▸ Task goal
Would you restate the entries below word for word, starting at the first line and ending with the one that has "error handler, no"?

*-*-*

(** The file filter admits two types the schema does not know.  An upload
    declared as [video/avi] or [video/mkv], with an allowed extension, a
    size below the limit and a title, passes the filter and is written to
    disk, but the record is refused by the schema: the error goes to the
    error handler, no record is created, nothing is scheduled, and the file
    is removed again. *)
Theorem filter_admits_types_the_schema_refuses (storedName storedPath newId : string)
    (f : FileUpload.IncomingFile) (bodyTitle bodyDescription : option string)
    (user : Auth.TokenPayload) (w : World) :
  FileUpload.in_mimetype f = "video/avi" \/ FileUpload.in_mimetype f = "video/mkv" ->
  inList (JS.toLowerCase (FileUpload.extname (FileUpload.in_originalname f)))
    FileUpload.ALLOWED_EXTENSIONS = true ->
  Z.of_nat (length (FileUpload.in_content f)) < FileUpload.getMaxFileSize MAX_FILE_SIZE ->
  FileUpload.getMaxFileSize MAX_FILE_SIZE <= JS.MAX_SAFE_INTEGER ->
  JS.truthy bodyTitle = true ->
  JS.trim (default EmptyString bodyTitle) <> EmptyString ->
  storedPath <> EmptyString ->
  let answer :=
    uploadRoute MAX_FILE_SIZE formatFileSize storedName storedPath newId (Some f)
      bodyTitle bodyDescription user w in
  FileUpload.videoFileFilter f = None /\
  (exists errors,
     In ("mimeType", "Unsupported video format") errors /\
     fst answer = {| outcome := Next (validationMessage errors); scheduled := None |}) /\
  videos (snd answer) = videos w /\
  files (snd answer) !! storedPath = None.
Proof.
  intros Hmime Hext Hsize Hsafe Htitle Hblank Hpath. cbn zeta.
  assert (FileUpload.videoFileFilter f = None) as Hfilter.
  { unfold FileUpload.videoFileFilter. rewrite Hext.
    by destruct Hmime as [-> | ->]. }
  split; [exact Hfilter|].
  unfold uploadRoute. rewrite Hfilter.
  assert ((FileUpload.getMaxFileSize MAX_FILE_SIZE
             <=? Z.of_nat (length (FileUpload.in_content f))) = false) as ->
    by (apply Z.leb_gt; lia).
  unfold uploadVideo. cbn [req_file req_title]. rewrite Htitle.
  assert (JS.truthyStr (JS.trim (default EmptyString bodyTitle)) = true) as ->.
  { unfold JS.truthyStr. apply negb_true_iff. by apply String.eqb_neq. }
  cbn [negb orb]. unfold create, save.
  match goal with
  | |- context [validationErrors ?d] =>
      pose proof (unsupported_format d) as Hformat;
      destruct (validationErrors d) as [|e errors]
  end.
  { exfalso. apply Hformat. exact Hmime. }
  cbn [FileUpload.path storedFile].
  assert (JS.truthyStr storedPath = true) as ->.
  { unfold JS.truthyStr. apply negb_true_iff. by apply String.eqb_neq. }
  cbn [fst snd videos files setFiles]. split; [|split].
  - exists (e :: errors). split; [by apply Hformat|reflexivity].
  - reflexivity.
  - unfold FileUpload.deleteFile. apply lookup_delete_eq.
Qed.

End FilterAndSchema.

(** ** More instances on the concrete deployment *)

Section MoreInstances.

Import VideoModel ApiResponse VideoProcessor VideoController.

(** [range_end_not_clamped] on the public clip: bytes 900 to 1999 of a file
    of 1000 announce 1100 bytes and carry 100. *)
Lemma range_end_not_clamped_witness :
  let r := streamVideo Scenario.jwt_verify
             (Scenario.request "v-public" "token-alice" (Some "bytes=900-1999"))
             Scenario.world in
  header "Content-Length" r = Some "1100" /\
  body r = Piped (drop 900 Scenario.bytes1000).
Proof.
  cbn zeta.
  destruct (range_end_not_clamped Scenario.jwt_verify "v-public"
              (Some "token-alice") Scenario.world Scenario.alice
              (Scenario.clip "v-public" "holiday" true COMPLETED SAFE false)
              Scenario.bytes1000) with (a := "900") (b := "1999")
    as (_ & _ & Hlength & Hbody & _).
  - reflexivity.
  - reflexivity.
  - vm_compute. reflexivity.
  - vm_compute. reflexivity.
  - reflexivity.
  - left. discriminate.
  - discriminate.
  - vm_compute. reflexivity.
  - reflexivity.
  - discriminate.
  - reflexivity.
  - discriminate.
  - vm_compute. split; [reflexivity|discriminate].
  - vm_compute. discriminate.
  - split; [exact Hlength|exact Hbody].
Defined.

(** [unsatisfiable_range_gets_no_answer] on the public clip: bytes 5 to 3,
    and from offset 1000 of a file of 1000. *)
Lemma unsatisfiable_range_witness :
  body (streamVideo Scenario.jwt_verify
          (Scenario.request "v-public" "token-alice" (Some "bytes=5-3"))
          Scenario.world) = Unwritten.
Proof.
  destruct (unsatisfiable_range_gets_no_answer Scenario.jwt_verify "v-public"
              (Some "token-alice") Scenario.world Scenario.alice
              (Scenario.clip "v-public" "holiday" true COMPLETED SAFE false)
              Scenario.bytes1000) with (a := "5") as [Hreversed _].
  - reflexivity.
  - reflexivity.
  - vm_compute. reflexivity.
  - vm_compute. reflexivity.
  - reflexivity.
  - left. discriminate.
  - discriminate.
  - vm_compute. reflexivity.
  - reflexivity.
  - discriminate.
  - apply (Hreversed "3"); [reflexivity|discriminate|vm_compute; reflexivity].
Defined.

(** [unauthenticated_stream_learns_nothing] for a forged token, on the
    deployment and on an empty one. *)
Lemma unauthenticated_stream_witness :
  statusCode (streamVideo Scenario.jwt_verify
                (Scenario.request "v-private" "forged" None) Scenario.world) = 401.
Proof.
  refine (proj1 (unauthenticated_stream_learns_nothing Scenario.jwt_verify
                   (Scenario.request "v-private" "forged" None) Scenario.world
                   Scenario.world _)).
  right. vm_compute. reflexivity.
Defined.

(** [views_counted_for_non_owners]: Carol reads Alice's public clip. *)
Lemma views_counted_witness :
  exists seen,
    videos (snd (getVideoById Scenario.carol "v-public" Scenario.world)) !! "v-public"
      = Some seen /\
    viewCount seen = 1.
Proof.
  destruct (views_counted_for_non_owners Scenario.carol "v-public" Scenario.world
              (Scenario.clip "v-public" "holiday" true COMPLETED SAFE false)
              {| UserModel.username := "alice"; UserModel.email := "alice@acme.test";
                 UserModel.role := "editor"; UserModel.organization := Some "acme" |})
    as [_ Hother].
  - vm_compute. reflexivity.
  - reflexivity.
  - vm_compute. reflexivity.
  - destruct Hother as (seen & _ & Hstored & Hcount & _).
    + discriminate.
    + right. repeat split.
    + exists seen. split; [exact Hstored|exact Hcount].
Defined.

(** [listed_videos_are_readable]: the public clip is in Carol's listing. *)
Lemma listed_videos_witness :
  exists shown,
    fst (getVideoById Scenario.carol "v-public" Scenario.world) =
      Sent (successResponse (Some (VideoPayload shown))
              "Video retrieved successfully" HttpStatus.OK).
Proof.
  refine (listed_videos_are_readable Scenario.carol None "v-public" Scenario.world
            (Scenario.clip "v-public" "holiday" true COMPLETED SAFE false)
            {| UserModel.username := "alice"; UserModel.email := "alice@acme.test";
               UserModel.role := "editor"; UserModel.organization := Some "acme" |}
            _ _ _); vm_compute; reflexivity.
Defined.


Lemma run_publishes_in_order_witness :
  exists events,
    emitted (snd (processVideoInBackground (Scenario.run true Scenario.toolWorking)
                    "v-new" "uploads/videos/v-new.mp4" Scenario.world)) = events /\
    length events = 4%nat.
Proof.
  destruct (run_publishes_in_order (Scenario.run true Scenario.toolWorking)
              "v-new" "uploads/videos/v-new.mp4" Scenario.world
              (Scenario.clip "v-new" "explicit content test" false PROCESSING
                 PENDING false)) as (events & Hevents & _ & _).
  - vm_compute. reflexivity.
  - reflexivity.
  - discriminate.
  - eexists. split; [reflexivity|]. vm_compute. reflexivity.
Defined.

*-*-*

▸ Expected answer
(** The file filter admits two types the schema does not know.  An upload
    declared as [video/avi] or [video/mkv], with an allowed extension, a
    size below the limit and a title, passes the filter and is written to
    disk, but the record is refused by the schema: the error goes to the
    error handler, no record is created, nothing is scheduled, and the file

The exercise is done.